● RAW DATA:
(* ===== verification/Tokio.v ===== *)
(** * Interfaces of the asynchronous runtime
    What the code relies on of the [tokio] crates, as typeclasses with the
    documented laws; components are modelled and proved against the classes, and
    each class has an implementation for concrete runs.
    - [TokenStore]: [tokio_util::sync::CancellationToken], a latch that is
      inherited by the tokens made with [child_token];
    - [BroadcastChan]: [tokio::sync::broadcast], a bounded log of which every
      receiver sees what was sent after it subscribed, the oldest entries being
      overwritten when it lags by more than the capacity. *)
From S2P Require Import Prelude.

(** ** Cancellation tokens *)

Class TokenStore (T : Type) := {
  tk_known : T -> nat -> bool;
  tk_cancelled : T -> nat -> bool;
  (** [tk_below s u t]: [t] is [u] or was derived from it by [child_token]. *)
  tk_below : T -> nat -> nat -> bool;
  (** [CancellationToken::new]: a token below no other. *)
  tk_new : T -> nat * T;
  tk_child : T -> nat -> nat * T;
  tk_cancel : T -> nat -> T;
}.

Class TokenLaws (T : Type) `{TokenStore T} := {
  tk_cancel_spec s u t : tk_cancelled (tk_cancel s u) t = tk_cancelled s t || tk_below s u t;
  tk_cancelled_known s t : tk_cancelled s t = true -> tk_known s t = true;
  tk_cancel_known s u t : tk_known (tk_cancel s u) t = tk_known s t;
  tk_cancel_below s u a b : tk_below (tk_cancel s u) a b = tk_below s a b;
  tk_below_refl s u : tk_known s u = true -> tk_below s u u = true;
  tk_below_known s u t : tk_below s u t = true -> tk_known s u = true /\ tk_known s t = true;
  tk_new_fresh s : tk_known s (fst (tk_new s)) = false;
  tk_new_known s t : tk_known (snd (tk_new s)) t = tk_known s t || bool_decide (t = fst (tk_new s));
  tk_new_cancelled s t : tk_cancelled (snd (tk_new s)) t = tk_cancelled s t;
  tk_new_below s u t : tk_known s u = true -> tk_below (snd (tk_new s)) u t
    = if decide (t = fst (tk_new s)) then false else tk_below s u t;
  tk_child_fresh s p : tk_known s (fst (tk_child s p)) = false;
  tk_child_known s p t :
    tk_known (snd (tk_child s p)) t = tk_known s t || bool_decide (t = fst (tk_child s p));
  tk_child_cancelled s p t : tk_cancelled (snd (tk_child s p)) t
    = if decide (t = fst (tk_child s p)) then tk_cancelled s p else tk_cancelled s t;
  tk_child_below s p u t : tk_known s u = true -> tk_below (snd (tk_child s p)) u t
    = if decide (t = fst (tk_child s p)) then tk_below s u p else tk_below s u t;
}.

Section Laws.
Context {T} `{TokenLaws T}.

Lemma tk_cancel_self s u : tk_known s u = true -> tk_cancelled (tk_cancel s u) u = true.
Proof. intros Hk. by rewrite tk_cancel_spec, tk_below_refl, orb_true_r. Qed.

Lemma tk_cancel_mono s u t : tk_cancelled s t = true -> tk_cancelled (tk_cancel s u) t = true.
Proof. intros Ht. by rewrite tk_cancel_spec, Ht. Qed.

Lemma tk_child_mono s p t : tk_cancelled s t = true -> tk_cancelled (snd (tk_child s p)) t = true.
Proof.
  intros Ht. rewrite tk_child_cancelled. case_decide as E; [|done].
  apply tk_cancelled_known in Ht. pose proof (tk_child_fresh s p). congruence.
Qed.

Lemma tk_child_old s p t : tk_known s t = true ->
  tk_cancelled (snd (tk_child s p)) t = tk_cancelled s t.
Proof.
  intros Ht. rewrite tk_child_cancelled. case_decide as E; [|done].
  pose proof (tk_child_fresh s p). congruence.
Qed.

Lemma tk_child_self_known s p : tk_known (snd (tk_child s p)) (fst (tk_child s p)) = true.
Proof. rewrite tk_child_known, bool_decide_true by done. by rewrite orb_true_r. Qed.
End Laws.

(** ** An implementation: a list of (ancestors, latch) *)

Abbreviation token_list := (list (list nat * bool)).

Definition tl_below (s : token_list) (u t : nat) : bool :=
  match s !! t with
  | Some (anc, _) => bool_decide (u < length s)%nat && bool_decide (u = t \/ u ∈ anc)
  | None => false
  end.

Definition tl_mark (s : token_list) (u : nat) : token_list :=
  imap (fun t '(anc, c) => (anc, c || bool_decide (u < length s)%nat && bool_decide (u = t \/ u ∈ anc))) s.

#[export] Instance token_list_store : TokenStore token_list := {
  tk_known s t := bool_decide (t < length s)%nat;
  tk_cancelled s t := match s !! t with Some (_, c) => c | None => false end;
  tk_below := tl_below;
  tk_new s := (length s, s ++ [([], false)]);
  tk_child s p :=
    (length s, s ++ [match s !! p with Some (anc, c) => (p :: anc, c) | None => ([], false) end]);
  tk_cancel := tl_mark;
}.

Lemma length_tl_mark s u : length (tl_mark s u) = length s.
Proof. apply length_imap. Qed.

Lemma tl_mark_lookup s u t : tl_mark s u !! t
  = (fun '(anc, c) => (anc, c || bool_decide (u < length s)%nat && bool_decide (u = t \/ u ∈ anc)))
    <$> s !! t.
Proof. unfold tl_mark. rewrite list_lookup_imap. by destruct (s !! t) as [[]|]. Qed.

#[export] Instance token_list_laws : TokenLaws token_list.
Proof.
  split; cbn.
  - intros s u t. unfold tl_below. rewrite tl_mark_lookup. by destruct (s !! t) as [[]|].
  - intros s t. destruct (s !! t) as [[]|] eqn:E; [|done]. intros _.
    apply bool_decide_eq_true. by eapply lookup_lt_Some.
  - intros s u t. by rewrite length_tl_mark.
  - intros s u a b. unfold tl_below. rewrite tl_mark_lookup, length_tl_mark.
    by destruct (s !! b) as [[]|].
  - intros s u Hu%bool_decide_eq_true. unfold tl_below.
    destruct (lookup_lt_is_Some_2 s u Hu) as [[anc c] ->]. rewrite !bool_decide_true; auto.
  - intros s u t. unfold tl_below. destruct (s !! t) as [[anc c]|] eqn:E; [|done].
    rewrite andb_true_iff, !bool_decide_eq_true. apply lookup_lt_Some in E. tauto.
  - intros s. rewrite bool_decide_false; [done|lia].
  - intros s t. rewrite length_app. cbn [length].
    destruct (decide (t < length s)%nat), (decide (t = length s));
      repeat first [rewrite bool_decide_true by lia|rewrite bool_decide_false by lia]; done.
  - intros s t. destruct (decide (t < length s)%nat); [by rewrite lookup_app_l|].
    rewrite (lookup_ge_None_2 s) by lia. rewrite lookup_app_r by lia. by destruct (t - length s)%nat as [|[]].
  - intros s u t Hu%bool_decide_eq_true. unfold tl_below. rewrite length_app. cbn [length].
    rewrite (bool_decide_true (u < length s)%nat), (bool_decide_true (u < length s + 1)%nat) by lia.
    case_decide as E; [subst t|].
    + rewrite list_lookup_middle by done. rewrite bool_decide_false; [done|].
      rewrite elem_of_nil. naive_solver lia.
    + destruct (decide (t < length s)%nat); [by rewrite lookup_app_l|].
      rewrite !lookup_ge_None_2; [done|lia|rewrite length_app; cbn; lia].
  - intros s p. rewrite bool_decide_false; [done|lia].
  - intros s p t. rewrite length_app. cbn [length].
    destruct (decide (t < length s)%nat), (decide (t = length s));
      repeat first [rewrite bool_decide_true by lia|rewrite bool_decide_false by lia]; done.
  - intros s p t. case_decide as E; [subst t|].
    + rewrite list_lookup_middle by done. by destruct (s !! p) as [[]|].
    + destruct (decide (t < length s)%nat); [by rewrite lookup_app_l|].
      rewrite !lookup_ge_None_2; [done|lia|rewrite length_app; cbn; lia].
  - intros s p u t Hu%bool_decide_eq_true. unfold tl_below. rewrite length_app. cbn [length].
    rewrite (bool_decide_true (u < length s)%nat), (bool_decide_true (u < length s + 1)%nat) by lia.
    case_decide as E; [subst t|].
    + rewrite list_lookup_middle by done. destruct (s !! p) as [[anc c]|]; cbn.
      * apply bool_decide_ext. rewrite elem_of_cons. naive_solver lia.
      * rewrite bool_decide_false; [done|]. rewrite elem_of_nil. naive_solver lia.
    + destruct (decide (t < length s)%nat); [by rewrite lookup_app_l|].
      rewrite !lookup_ge_None_2; [done|lia|rewrite length_app; cbn; lia].
Qed.

(** ** Broadcast channels *)

Definition last_n {A} (n : nat) (l : list A) : list A := drop (length l - n) l.

Class BroadcastChan (A B : Type) := {
  bc_new : nat -> B;
  bc_capacity : B -> nat;
  bc_receivers : B -> nat;
  bc_subscribe : B -> nat * B;
  (** [send] gives the number of receivers reached, or an error without any. *)
  bc_send : B -> A -> option nat * B;
  bc_backlog : B -> nat -> list A;
}.

Class BroadcastLaws (A B : Type) `{BroadcastChan A B} := {
  bc_new_capacity n : bc_capacity (bc_new n) = n;
  bc_new_receivers n : bc_receivers (bc_new n) = 0%nat;
  bc_subscribe_receivers b : bc_receivers (snd (bc_subscribe b)) = S (bc_receivers b);
  bc_subscribe_capacity b : bc_capacity (snd (bc_subscribe b)) = bc_capacity b;
  bc_subscribe_fresh b : bc_receivers b = fst (bc_subscribe b);
  bc_subscribe_backlog b r : bc_backlog (snd (bc_subscribe b)) r
    = if decide (r = fst (bc_subscribe b)) then [] else bc_backlog b r;
  bc_send_result b a : fst (bc_send b a)
    = if decide (bc_receivers b = 0%nat) then None else Some (bc_receivers b);
  bc_send_receivers b a : bc_receivers (snd (bc_send b a)) = bc_receivers b;
  bc_send_capacity b a : bc_capacity (snd (bc_send b a)) = bc_capacity b;
  bc_send_backlog b a r : (r < bc_receivers b)%nat ->
    bc_backlog (snd (bc_send b a)) r = last_n (bc_capacity b) (bc_backlog b r ++ [a]);
}.

Abbreviation queue_list A := (nat * list (list A))%type.

#[export] Instance queue_list_chan A : BroadcastChan A (queue_list A) := {
  bc_new n := (n, []);
  bc_capacity b := fst b;
  bc_receivers b := length (snd b);
  bc_subscribe b := (length (snd b), (fst b, snd b ++ [[]]));
  bc_send b a := (if decide (length (snd b) = 0%nat) then None else Some (length (snd b)),
                  (fst b, (fun q => last_n (fst b) (q ++ [a])) <$> snd b));
  bc_backlog b r := default [] (snd b !! r);
}.

#[export] Instance queue_list_laws A : BroadcastLaws A (queue_list A).
Proof.
  split; cbn; try done.
  - intros b. rewrite length_app. cbn. lia.
  - intros b r. case_decide as E; [subst r; by rewrite list_lookup_middle by done|].
    destruct (decide (r < length b.2)%nat); [by rewrite lookup_app_l|].
    rewrite !lookup_ge_None_2; [done|lia|rewrite length_app; cbn; lia].
  - intros b a. by rewrite length_fmap.
  - intros b a r Hr. rewrite list_lookup_fmap.
    by destruct (lookup_lt_is_Some_2 _ _ Hr) as [q ->].
Qed.

Lemma elem_of_last_n_snoc {A} n (l : list A) a : (0 < n)%nat -> a ∈ last_n n (l ++ [a]).
Proof.
  intros Hn. unfold last_n. rewrite length_app. cbn [length].
  rewrite drop_app_le by lia. set_solver.
Qed.

Lemma last_n_all {A} n (l : list A) : (length l <= n)%nat -> last_n n l = l.
Proof. intros Hl. unfold last_n. by replace (length l - n)%nat with 0%nat by lia. Qed.

Lemma last_n_snoc {A} n (l : list A) a : last_n n (last_n n l ++ [a]) = last_n n (l ++ [a]).
Proof.
  unfold last_n. rewrite !length_app, length_drop. cbn [length].
  destruct (decide (length l <= n)%nat) as [Hl|Hl].
  - replace (length l - n)%nat with 0%nat by lia. rewrite drop_0. f_equal. lia.
  - destruct n as [|n].
    + rewrite !drop_ge; [done|rewrite length_app; cbn; lia|rewrite length_app, length_drop; cbn; lia].
    + rewrite !drop_app_le; [|lia|rewrite length_drop; lia]. rewrite drop_drop. do 2 f_equal. lia.
Qed.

● EXERCISE INSTRUCTIONS: Gather each line in the entries above where the string "congruence" is found.

● RESULT OF THIS TASK:
  apply tk_cancelled_known in Ht. pose proof (tk_child_fresh s p). congruence.
  pose proof (tk_child_fresh s p). congruence.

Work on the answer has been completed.